Stable Diffusion è un modello di in­tel­li­gen­za ar­ti­fi­cia­le che genera immagini digitali partendo da istru­zio­ni testuali. Lo strumento si distingue per la sua capacità di creare contenuti estre­ma­men­te det­ta­glia­ti e rea­li­sti­ci. Viene prin­ci­pal­men­te uti­liz­za­to per la creazione di immagini, ma anche per l’editing di foto e la pro­get­ta­zio­ne di in­ter­fac­ce utente.

Che cos’è Stable Diffusion?

Stable Diffusion è un modello di IA ge­ne­ra­ti­va in grado di creare immagini uniche e rea­li­sti­che. Questo avviene tramite istru­zio­ni spe­ci­fi­che, chiamate prompt, inserite in forma testuale.
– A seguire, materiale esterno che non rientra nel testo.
(** * google-maps-explorer: the webview interaction hook, the session
    controller, the store client, the main process and the map window,
    embedded in Rocq.

    Sources embedded here:
    - [hooks/useWebviewInteraction] (the hook: listeners, poll, interaction
      patch, page classification, business extraction);
    - [App.tsx] (session list, in-session deduplication, export);
    - [supabaseClient.ts] (client initialisation, save, date-range query,
      chunked query for the map);
    - [preload.ts] (main process: export handler, map window);
    - [components/MapWindowContentView.tsx] (what the map window shows);
    - [types/business.ts] (the [BusinessInfo] record).

    JavaScript strings are modelled as [string], numbers as IEEE binary64
    values ([spec_float]), objects as finite maps from property names to
    values, and exceptions by a completion monad. *)

From Stdlib Require Import ZArith String Ascii List Bool Lia.
From Stdlib Require Import Floats.SpecFloat.
From stdpp Require Import base tactics option list strings gmap.

Set Warnings "-register-all".
Local Open Scope Z_scope.
Local Open Scope list_scope.
Local Open Scope stdpp_scope.

(* ===================================================================== *)
(** * Part I: definitions                                                 *)
(* ===================================================================== *)

(** ** JavaScript values, strings and completions *)

Module JS.

Inductive JSValue :=
| JUndefined
| JNull
| JBool (b : bool)
| JNum (x : spec_float)
| JStr (s : string)
| JObj (o : gmap string JSValue).

(** [ToBoolean]: what [!!v] and [if (v)] see. *)
Definition truthy (v : JSValue) : bool :=
  match v with
  | JUndefined | JNull => false
  | JBool b => b
  | JNum (S754_zero _) | JNum S754_nan => false
  | JNum _ => true
  | JStr s => negb (String.eqb s "")
  | JObj _ => true
  end.

(** [typeof v === 'object'] ([typeof null] is ['object'] too). *)
Definition typeof_object (v : JSValue) : bool :=
  match v with
  | JNull | JObj _ => true
  | _ => false
  end.

(** [v && typeof v === 'object' && key in v] *)
Definition object_with_key (key : string) (v : JSValue) : bool :=
  truthy v && typeof_object v &&
  match v with
  | JObj o => bool_decide (is_Some (o !! key))
  | _ => false
  end.

(** Property read on an object: a missing property reads [undefined]. *)
Definition prop (o : gmap string JSValue) (key : string) : JSValue :=
  default JUndefined (o !! key).

(** [s.startsWith(needle)] *)
Fixpoint startsWith (s needle : string) : bool :=
  match needle, s with
  | EmptyString, _ => true
  | String a needle', String b s' => Ascii.eqb a b && startsWith s' needle'
  | String _ _, EmptyString => false
  end.

(** [s.includes(needle)] *)
Fixpoint includes (s needle : string) : bool :=
  startsWith s needle ||
  match s with
  | EmptyString => false
  | String _ rest => includes rest needle
  end.

(** The rest of [s] after its first [n] characters. *)
Fixpoint string_drop (n : nat) (s : string) : string :=
  match n, s with
  | O, _ => s
  | S n', String _ rest => string_drop n' rest
  | S _, EmptyString => EmptyString
  end.

(** [s.replace(pat, rep)] with a string pattern: the first occurrence only. *)
Fixpoint replace (s pat rep : string) : string :=
  if startsWith s pat then rep +:+ string_drop (String.length pat) s
  else match s with
       | EmptyString => EmptyString
       | String c rest => String c (replace rest pat rep)
       end.

(** A statement list either completes with a value or throws one. *)
Inductive Completion (A : Type) :=
| Return (a : A)
| Throw (e : JSValue).
Arguments Return {A} a.
Arguments Throw {A} e.

Definition bind {A B} (c : Completion A) (k : A -> Completion B) : Completion B :=
  match c with
  | Return a => k a
  | Throw e => Throw e
  end.

(** [try { body } catch (e) { handler(e) }] *)
Definition try_catch {A} (body : Completion A) (handler : JSValue -> Completion A)
  : Completion A :=
  match body with
  | Return a => Return a
  | Throw e => handler e
  end.

(** [e.message]: reading a property of [undefined] or [null] is itself a
    [TypeError]; a primitive has no own [message]. *)
Definition type_error (msg : string) : JSValue :=
  JObj {[ "message" := JStr msg ]}.

Definition get_message (e : JSValue) : Completion JSValue :=
  match e with
  | JUndefined | JNull => Throw (type_error "Cannot read properties of undefined")
  | JObj o => Return (prop o "message")
  | _ => Return JUndefined
  end.

(** [new Error(msg)] as far as the code looks at it. *)
Definition Error (msg : string) : JSValue := JObj {[ "message" := JStr msg ]}.

End JS.

Import JS.

#[global] Instance completion_ret : MRet Completion := fun A a => Return a.
#[global] Instance completion_bind : MBind Completion := fun A B k c => JS.bind c k.

(** The outcome of a promise as its continuation sees it. *)
Inductive Settled (A : Type) :=
| Resolved (a : A)
| Rejected (e : JSValue).
Arguments Resolved {A} a.
Arguments Rejected {A} e.

(** ** [types/business.ts] *)

Record Coordinates := { lat : spec_float; lng : spec_float }.

Record BusinessInfo := {
  name : string;
  address : option string;
  phone : option string;
  website : option string;
  description : option string;
  hours : option JSValue;
  coordinates : option Coordinates;
  screenshot : option string;
  imageUrl : option string;
  research : option JSValue;
  apollo : option JSValue;
  googlePlaceId : option string
}.

(** ** The embedded page: a document as a store of nodes

    Nodes are kept in document order; a node is identified by its index
    (the identity of the DOM object), and [parent] points to an earlier
    index.  A text node has tag ["#text"] and carries [data]. *)

Module Dom.

Record Node := {
  tag : string;
  attrs : gmap string string;
  style : gmap string string;
  parent : option nat;
  data : string
}.

Definition is_element (n : Node) : bool := negb (String.eqb (tag n) "#text").

(** Selectors, as far as the injected scripts use them. *)
Inductive Simple :=
| SClass (c : string)                 (* .c *)
| STag (t : string)                   (* t *)
| SAttrEq (k v : string)              (* [k='v'] *)
| SAttrPrefix (k v : string)          (* [k^='v'] *)
| SAttrContains (k v : string).       (* [k*='v'] *)

(** A compound selector is a conjunction, a selector list a disjunction. *)
Definition Compound := list Simple.
Definition Selector := list Compound.

Definition is_space (c : ascii) : bool :=
  match c with
  | " " | "009" | "010" | "012" | "013" => true
  | _ => false
  end%char.

(** The tokens of a [class] attribute. *)
Fixpoint tokens_from (s cur : string) : list string :=
  match s with
  | EmptyString => if String.eqb cur "" then [] else [cur]
  | String c rest =>
      if is_space c
      then (if String.eqb cur "" then tokens_from rest ""
            else cur :: tokens_from rest "")
      else tokens_from rest (cur +:+ String c "")
  end.

Definition class_list (n : Node) : list string :=
  tokens_from (default "" (attrs n !! "class")) "".

Definition matches_simple (s : Simple) (n : Node) : bool :=
  match s with
  | SClass c => existsb (String.eqb c) (class_list n)
  | STag t => String.eqb t (tag n)
  | SAttrEq k v =>
      match attrs n !! k with Some a => String.eqb a v | None => false end
  | SAttrPrefix k v =>
      match attrs n !! k with Some a => startsWith a v | None => false end
  | SAttrContains k v =>
      match attrs n !! k with Some a => includes a v | None => false end
  end.

Definition matches (sel : Selector) (n : Node) : bool :=
  is_element n && existsb (fun c => forallb (fun s => matches_simple s n) c) sel.

(** Indices of the nodes satisfying [p], in document order. *)
Fixpoint indices_from (p : Node -> bool) (i : nat) (doc : list Node) : list nat :=
  match doc with
  | [] => []
  | n :: rest => if p n then i :: indices_from p (S i) rest
                 else indices_from p (S i) rest
  end.

(** [document.querySelectorAll(sel)] *)
Definition querySelectorAll (sel : Selector) (doc : list Node) : list nat :=
  indices_from (matches sel) 0 doc.

(** [document.querySelector(sel)] *)
Definition querySelector (sel : Selector) (doc : list Node) : option nat :=
  head (querySelectorAll sel doc).

(** [document.getElementById(id)] *)
Definition getElementById (id : string) (doc : list Node) : option nat :=
  head (indices_from (fun n => is_element n &&
          match attrs n !! "id" with Some a => String.eqb a id | None => false end) 0 doc).

(** [document.body] *)
Definition body (doc : list Node) : option nat :=
  head (indices_from (fun n => String.eqb (tag n) "body") 0 doc).

(** [j] lies strictly below [i]: walk the parent chain of [j]. *)
Fixpoint below (fuel : nat) (doc : list Node) (i j : nat) : bool :=
  match fuel with
  | O => false
  | S fuel' =>
      match doc !! j with
      | Some n =>
          match parent n with
          | Some p => Nat.eqb p i || below fuel' doc i p
          | None => false
          end
      | None => false
      end
  end.

Definition descendant (doc : list Node) (i j : nat) : bool :=
  below (length doc) doc i j.

(** [el.querySelector(sel)]: the first match among the descendants. *)
Definition querySelectorIn (i : nat) (sel : Selector) (doc : list Node) : option nat :=
  head (filter (fun j => descendant doc i j) (querySelectorAll sel doc)).

(** [el.textContent]: the text of the node's descendants, in order. *)
Fixpoint text_from (doc all : list Node) (i j : nat) : string :=
  match doc with
  | [] => ""
  | n :: rest =>
      (if negb (is_element n) && (Nat.eqb i j || descendant all i j)
       then data n else "") +:+ text_from rest all i (S j)
  end.

Definition textContent (doc : list Node) (i : nat) : string :=
  text_from doc doc i 0.

(** [el.href]: the [href] of an anchor; other elements have no such
    property.  The attribute is taken to hold an absolute URL. *)
Definition href (doc : list Node) (i : nat) : JSValue :=
  match doc !! i with
  | Some n => if String.eqb (tag n) "a"
              then JStr (default "" (attrs n !! "href"))
              else JUndefined
  | None => JUndefined
  end.

(** [el.style[k] = v] *)
Definition style_set (k v : string) (n : Node) : Node :=
  {| tag := tag n; attrs := attrs n; style := <[k := v]> (style n);
     parent := parent n; data := data n |}.

(** [list.forEach(el => f(el))] over a static list of node identities. *)
Definition forEach (idxs : list nat) (f : Node -> Node) (doc : list Node) : list Node :=
  foldl (fun d i => alter f i d) doc idxs.

End Dom.

(** ** What an injected script can observe

    The scripts run inside the page through this interface.  Every
    primitive may throw: the page is not under the application's control. *)

Record DomApi := {
  El : Type;
  document_title : Completion string;
  location_href : Completion string;
  document_querySelector : Dom.Selector -> Completion (option El);
  element_querySelector : El -> Dom.Selector -> Completion (option El);
  element_textContent : El -> Completion JSValue;
  element_href : El -> Completion JSValue
}.

(** A page as the webview shows it. *)
Record Page := {
  title : string;
  url : string;
  nodes : list Dom.Node
}.

(** The interface a well-behaved page offers: nothing throws. *)
Definition page_api (p : Page) : DomApi := {|
  El := nat;
  document_title := Return (title p);
  location_href := Return (url p);
  document_querySelector := fun sel => Return (Dom.querySelector sel (nodes p));
  element_querySelector := fun i sel => Return (Dom.querySelectorIn i sel (nodes p));
  element_textContent := fun i => Return (JStr (Dom.textContent (nodes p) i));
  element_href := fun i => Return (Dom.href (nodes p) i)
|}.

(** [webview.executeJavaScript(script)]: the promise resolves with the
    script's value and rejects with what it throws. *)
Definition executeJavaScript {A} (script : Completion A) : Settled A :=
  match script with
  | Return v => Resolved v
  | Throw e => Rejected e
  end.

(** ** The coordinate pattern [/@(-?\d+\.\d+),(-?\d+\.\d+)/] *)

Module Coords.

Definition is_digit (c : ascii) : bool :=
  (48 <=? nat_of_ascii c)%nat && (nat_of_ascii c <=? 57)%nat.

(** [\d*], greedy: the longest run of digits and what follows it. *)
Fixpoint span_digits (s : string) : string * string :=
  match s with
  | EmptyString => (EmptyString, EmptyString)
  | String c rest =>
      if is_digit c
      then let '(ds, tl) := span_digits rest in (String c ds, tl)
      else (EmptyString, s)
  end.

(** [-?]: an optional minus sign. *)
Definition opt_minus (s : string) : string * string :=
  match s with
  | String "-"%char rest => ("-", rest)
  | _ => ("", s)
  end.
Le versioni più recenti includono anche il ri­co­no­sci­men­to di comandi vocali e la pos­si­bi­li­tà di creare brevi video o ani­ma­zio­ni (in com­bi­na­zio­ne con esten­sio­ni come Deforum).

Questo software si basa sul deep learning e utilizza reti neurali ar­ti­fi­cia­li per elaborare in­for­ma­zio­ni. In questo modo il modello apprende au­to­no­ma­men­te dai dati a sua di­spo­si­zio­ne. L’in­tel­li­gen­za ar­ti­fi­cia­le è ad­de­stra­ta con milioni di immagini associate a testi. Ana­liz­zan­do questi dati, l’IA è in grado di ri­co­no­sce­re schemi e relazioni e di generare così contenuti adeguati alle richieste.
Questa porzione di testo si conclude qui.